[TASK PROMPT] Where in the records does the word "length" appear? Copy each line that holds it.

[STUDY MATERIAL]
==============================

(* ===== verification/XmlNav.v ===== *)
(** The cursor of rt/xml_xhtml.cpp: [XMLParser], its path of nodes, the steps to
    children, siblings, parents and the next node in document order, and what the
    current node gives. *)
From S2P Require Import Prelude Str StrScan XmlScan XmlText XmlPath.

(** ** Definitions *)

Record XNode := mkNode {
  NTagName : ref; Attributes : ref; OuterXML_Start : Z; InnerXML_Start : Z; IsCompactNode : bool }.

(** What [m_pCurTagFilter] points to. *)
Inductive cur_filter := NoFilter | UserFilter | XPathFilter.
#[export] Instance cur_filter_eq_dec : EqDecision cur_filter.
Proof. solve_decision. Defined.

(** The path is kept with the current node first. *)
Record XMLParser := mkParser {
  m_pDocument : Z; _root_node_xml_start : Z; _root_node_xml_end : Z; _attribute_cursor : Z;
  m_NodePath : list XNode; m_XMLParseError : XMLParseError; m_XMLParseErrorPosition : Z;
  m_XPathParser : XPathParser; m_pCurTagFilter : cur_filter }.

Definition with_nodes (P : XMLParser) (l : list XNode) : XMLParser :=
  mkParser (m_pDocument P) (_root_node_xml_start P) (_root_node_xml_end P) (_attribute_cursor P) l
    (m_XMLParseError P) (m_XMLParseErrorPosition P) (m_XPathParser P) (m_pCurTagFilter P).
Definition with_cursor (P : XMLParser) (c : Z) : XMLParser :=
  mkParser (m_pDocument P) (_root_node_xml_start P) (_root_node_xml_end P) c (m_NodePath P)
    (m_XMLParseError P) (m_XMLParseErrorPosition P) (m_XPathParser P) (m_pCurTagFilter P).
Definition with_xpath (P : XMLParser) (x : XPathParser) : XMLParser :=
  mkParser (m_pDocument P) (_root_node_xml_start P) (_root_node_xml_end P) (_attribute_cursor P) (m_NodePath P)
    (m_XMLParseError P) (m_XMLParseErrorPosition P) x (m_pCurTagFilter P).
Definition with_filter (P : XMLParser) (f : cur_filter) : XMLParser :=
  mkParser (m_pDocument P) (_root_node_xml_start P) (_root_node_xml_end P) (_attribute_cursor P) (m_NodePath P)
    (m_XMLParseError P) (m_XMLParseErrorPosition P) (m_XPathParser P) f.
Definition with_root_start (P : XMLParser) (a : Z) : XMLParser :=
  mkParser (m_pDocument P) a (_root_node_xml_end P) (_attribute_cursor P) (m_NodePath P)
    (m_XMLParseError P) (m_XMLParseErrorPosition P) (m_XPathParser P) (m_pCurTagFilter P).
(** [SetLastSyntaxError]; a null position counts as 0. *)
Definition SetLastSyntaxError (P : XMLParser) (errnum : XMLParseError) (pos : Z) : XMLParser :=
  mkParser (m_pDocument P) (_root_node_xml_start P) (_root_node_xml_end P) (_attribute_cursor P) (m_NodePath P)
    errnum (if pos =? 0 then 0 else u32 (pos - m_pDocument P)) (m_XPathParser P) (m_pCurTagFilter P).
Definition with_error (P : XMLParser) (e : syntax_error) : XMLParser :=
  match e with Some (errnum, pos) => SetLastSyntaxError P errnum pos | None => P end.
Definition ClearSyntaxError (P : XMLParser) : XMLParser :=
  mkParser (m_pDocument P) (_root_node_xml_start P) (_root_node_xml_end P) (_attribute_cursor P) (m_NodePath P)
    ERR_XML_OK 0 (m_XPathParser P) (m_pCurTagFilter P).
Definition has_error (P : XMLParser) : bool := negb (bool_decide (m_XMLParseError P = ERR_XML_OK)).

Section Parser.
Context (n : nat) (m : mem) (before : Z).
Context (m_pUserTagFilter : option (ref -> Z -> Z -> bool)).

(** The filter a step uses: the current one, behind a test of the name in
    [EnterFirstChildNode]. *)
Definition filter_test (P : XMLParser) (f : cur_filter) (name : option (list Z)) (tag : ref) (attributes level : Z)
  : option (XMLParser * bool) :=
  if match name with Some w => negb (zlist_eqb (text m tag) w) | None => false end then Some (P, false)
  else match f with
       | NoFilter => Some (P, true)
       | UserFilter => Some (P, user_test m_pUserTagFilter tag attributes level)
       | XPathFilter =>
         r ← _TagTest n m before m_pUserTagFilter (m_XPathParser P) tag attributes level;
         let '(x, b, e) := r in Some (with_error (with_xpath P x) e, b)
       end.

(** The wrappers that record the error. *)
Definition search_special_node_close (P : XMLParser) (start : Z) : XMLParser * Z :=
  let '(err, p) := _search_special_node_close n m start in
  if decide (err = ERR_XML_OK) then (P, p) else (SetLastSyntaxError P err p, 0).
Definition search_node_close (P : XMLParser) (start_inner : Z) (tag : ref) : option (XMLParser * Z * option Z) :=
  r ← _search_node_close n m start_inner tag;
  let '(err, p, inner) := r in
  if decide (err = ERR_XML_OK) then Some (P, p, inner) else Some (SetLastSyntaxError P err p, 0, inner).

Definition GetDescendantLevel (P : XMLParser) : Z := zlen (m_NodePath P).

(** The node of the tag at [ptag]. *)
Definition node_at (ptag patt pend : Z) : XNode :=
  let compact := sc m (pend - 1) =? chr "/" in
  mkNode (mkRef (ptag + 1) patt) (TrimSpace m (mkRef patt (if compact then pend - 1 else pend))) ptag (pend + 1) compact.

Fixpoint enter_loop (fuel : nat) (P : XMLParser) (start : Z) (f : cur_filter) (name : option (list Z)) (replace_node : bool)
  : option (XMLParser * bool) :=
  match fuel with
  | O => None
  | S k =>
    let ptag := _seek_tag_open n m start in
    if (ptag =? 0) || (sc m (ptag + 1) =? chr "/") then Some (P, false)
    else if _root_node_xml_end P <=? ptag then Some (P, false)
    else if special_start m ptag then
      let '(P, p) := search_special_node_close P ptag in
      if p =? 0 then Some (P, false) else enter_loop k P (p + 1) f name replace_node
    else
      let patt := _seek_symbol_end n m (ptag + 1) in
      if patt =? ptag + 1 then Some (SetLastSyntaxError P ERR_TAG_NAME_NOT_FOUND (ptag + 1), false)
      else
        let pend := _seek_tag_close n m patt in
        if pend =? 0 then Some (SetLastSyntaxError P ERR_TAG_CLOSURE_NOT_MATCHED ptag, false)
        else
          let tag := mkRef (ptag + 1) patt in
          r ← filter_test P f name tag patt (GetDescendantLevel P + (if replace_node then 0 else 1));
          let '(P, pass) := r in
          if (pass : bool) then
            let rest := if replace_node then tail (m_NodePath P) else m_NodePath P in
            Some (with_nodes P (node_at ptag patt pend :: rest), true)
          else if sc m (pend - 1) =? chr "/" then enter_loop k P (pend + 1) f name replace_node
          else
            r ← search_node_close P (pend + 1) tag;
            let '(P, p, _) := r in
            if p =? 0 then Some (SetLastSyntaxError P ERR_NODE_CLOSURE_NOT_MATCHED ptag, false)
            else enter_loop k P (p + 1) f name replace_node
  end.
Definition _EnterNextNode (P : XMLParser) (start : Z) (f : cur_filter) (name : option (list Z)) (replace_node : bool)
  : option (XMLParser * bool) :=
  if _root_node_xml_end P <=? start then Some (P, false) else enter_loop n P start f name replace_node.

Definition user_filter : cur_filter := match m_pUserTagFilter with Some _ => UserFilter | None => NoFilter end.

(** The search of the first tag in [Load]. *)
Fixpoint load_loop (fuel : nat) (P : XMLParser) (start : Z) : option (XMLParser * Z) :=
  match fuel with
  | O => None
  | S k =>
    let start := _seek_tag_open n m start in
    if start =? 0 then Some (P, 0)
    else if special_start m start then
      let '(P, p) := search_special_node_close P start in
      if p =? 0 then Some (P, 0) else load_loop k P (p + 1)
    else Some (P, start)
  end.
(** [Load]: the document is [text], or the copy of it at [_content_copy]; the end
    of a text of unknown length is that of [text] in both cases. *)
Definition Load (P : XMLParser) (text_ : Z) (_content_copy : option Z) (len : Z) : option (XMLParser * bool) :=
  let doc := match _content_copy with Some c => c | None => text_ end in
  let xml_end := if len <? 0 then text_ + strlen n m text_ else doc + len in
  let bom := zlist_eqb (mem_bytes m doc 3) [0xef; 0xbb; 0xbf] in
  let P := mkParser (if bom then doc + 3 else doc) (_root_node_xml_start P) xml_end 0 [] ERR_XML_OK 0 (m_XPathParser P) NoFilter in
  r ← load_loop n P (m_pDocument P);
  let '(P, start) := r in
  if start =? 0 then Some (P, false) else _EnterNextNode (with_root_start P start) start NoFilter None false.

Definition EnterRootNode (P : XMLParser) : XMLParser :=
  let root := match List.rev (m_NodePath P) with r :: _ => [r] | [] => [] end in
  with_filter (with_nodes (with_cursor P 0) root) user_filter.
Definition EnterParentNode (P : XMLParser) : XMLParser * bool :=
  let P := with_cursor P 0 in
  if 1 <? GetDescendantLevel P then (with_nodes P (tail (m_NodePath P)), true) else (P, false).

(** Where the current node ends; the end of [OuterXML], 0 if it is not found. *)
Definition node_end (P : XMLParser) (c : XNode) : option (XMLParser * Z * option Z) :=
  if IsCompactNode c then Some (P, InnerXML_Start c - 1, None) else search_node_close P (InnerXML_Start c) (NTagName c).

Definition EnterNextSiblingNode (P : XMLParser) : option (XMLParser * bool) :=
  match m_NodePath P with
  | [] => Some (P, false)
  | c :: _ =>
    r ← node_end (with_cursor P 0) c;
    let '(P, close, _) := r in
    if close =? 0 then Some (P, false) else _EnterNextNode P (close + 1) (m_pCurTagFilter P) None true
  end.
Fixpoint EnterNextSiblingNode_n (P : XMLParser) (n_th : nat) : option (XMLParser * bool) :=
  match n_th with
  | O => Some (P, true)
  | S k => r ← EnterNextSiblingNode P; let '(P, b) := r in if (b : bool) then EnterNextSiblingNode_n P k else Some (P, false)
  end.
Definition EnterFirstChildNode (P : XMLParser) (tag_name : option (list Z)) : option (XMLParser * bool) :=
  match m_NodePath P with
  | c :: _ =>
    if IsCompactNode c then Some (P, false)
    else _EnterNextNode (with_cursor P 0) (InnerXML_Start c) (m_pCurTagFilter P) tag_name false
  | [] => _EnterNextNode (with_cursor P 0) (_root_node_xml_start P) (m_pCurTagFilter P) tag_name false
  end.
Definition EnterChildNode (P : XMLParser) (n_th : nat) (tag_name : option (list Z)) : option (XMLParser * bool) :=
  r ← EnterFirstChildNode P tag_name;
  let '(P, b) := r in if (b : bool) then EnterNextSiblingNode_n P (n_th - 1) else Some (P, false).

(** [EnterSucceedNode] without XPath: a child, else the next sibling of the node
    or of the nearest ancestor that has one. *)
Fixpoint ascend (fuel : nat) (P : XMLParser) : option (XMLParser * bool) :=
  match fuel with
  | O => None
  | S k =>
    if has_error P then Some (P, false)
    else
      let '(P, up) := EnterParentNode P in
      if (up : bool) then
        r ← EnterNextSiblingNode P;
        let '(P, b) := r in if (b : bool) then Some (P, true) else ascend k P
      else Some (P, false)
  end.
Definition succeed_plain (P : XMLParser) : option (XMLParser * bool) :=
  r ← EnterFirstChildNode P None;
  let '(P, b) := r in
  if (b : bool) then Some (P, true)
  else if has_error P then Some (P, false)
  else
    r ← EnterNextSiblingNode P;
    let '(P, b) := r in
    if (b : bool) then Some (P, true) else ascend (S (length (m_NodePath P))) P.

(** With XPath: nodes that the path lets through are visited in document order
    until one is selected. *)
Definition may_descend (P : XMLParser) : bool :=
  let x := m_XPathParser P in
  m_bIncludeDescendants x || (zlen (m_NodePath P) <? m_QualifierShifts x + zlen (m_Qualifiers x) + 1).
Fixpoint ascend_xpath (fuel : nat) (P : XMLParser) : option (XMLParser * bool) :=
  match fuel with
  | O => None
  | S k =>
    if m_QualifierShifts (m_XPathParser P) + 1 <? GetDescendantLevel P then
      if has_error P then Some (P, false)
      else
        let '(P, up) := EnterParentNode P in
        if (up : bool) then
          r ← EnterNextSiblingNode P;
          let '(P, b) := r in if (b : bool) then Some (P, true) else ascend_xpath k P
        else Some (P, false)
    else Some (P, false)
  end.
(** One round: the next node let through, or none. *)
Definition succeed_round (P : XMLParser) : option (XMLParser * bool) :=
  r ← (if may_descend P then
         r ← EnterFirstChildNode P None;
         let '(P, b) := r in Some (P, b : bool, negb b && has_error P)
       else Some (P, false, false));
  let '(P, child, stop) := r in
  if (child : bool) then Some (P, true)
  else if (stop : bool) then Some (P, false)
  else
    r ← EnterNextSiblingNode P;
    let '(P, b) := r in
    if (b : bool) then Some (P, true) else ascend_xpath (S (length (m_NodePath P))) P.
Fixpoint succeed_xpath (fuel : nat) (P : XMLParser) : option (XMLParser * bool) :=
  match fuel with
  | O => None
  | S k =>
    r ← succeed_round P;
    let '(P, b) := r in
    if (b : bool) then if _LastNodeSatificated (m_XPathParser P) then Some (P, true) else succeed_xpath k P
    else Some (P, false)
  end.
Definition EnterSucceedNode (P : XMLParser) : option (XMLParser * bool) :=
  let P := with_cursor P 0 in
  if decide (m_pCurTagFilter P = XPathFilter) then succeed_xpath n P else succeed_plain P.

==============================

[YOUR SOLUTION]
    of a text of unknown length is that of [text] in both cases. *)
    if (b : bool) then Some (P, true) else ascend (S (length (m_NodePath P))) P.
    if (b : bool) then Some (P, true) else ascend_xpath (S (length (m_NodePath P))) P.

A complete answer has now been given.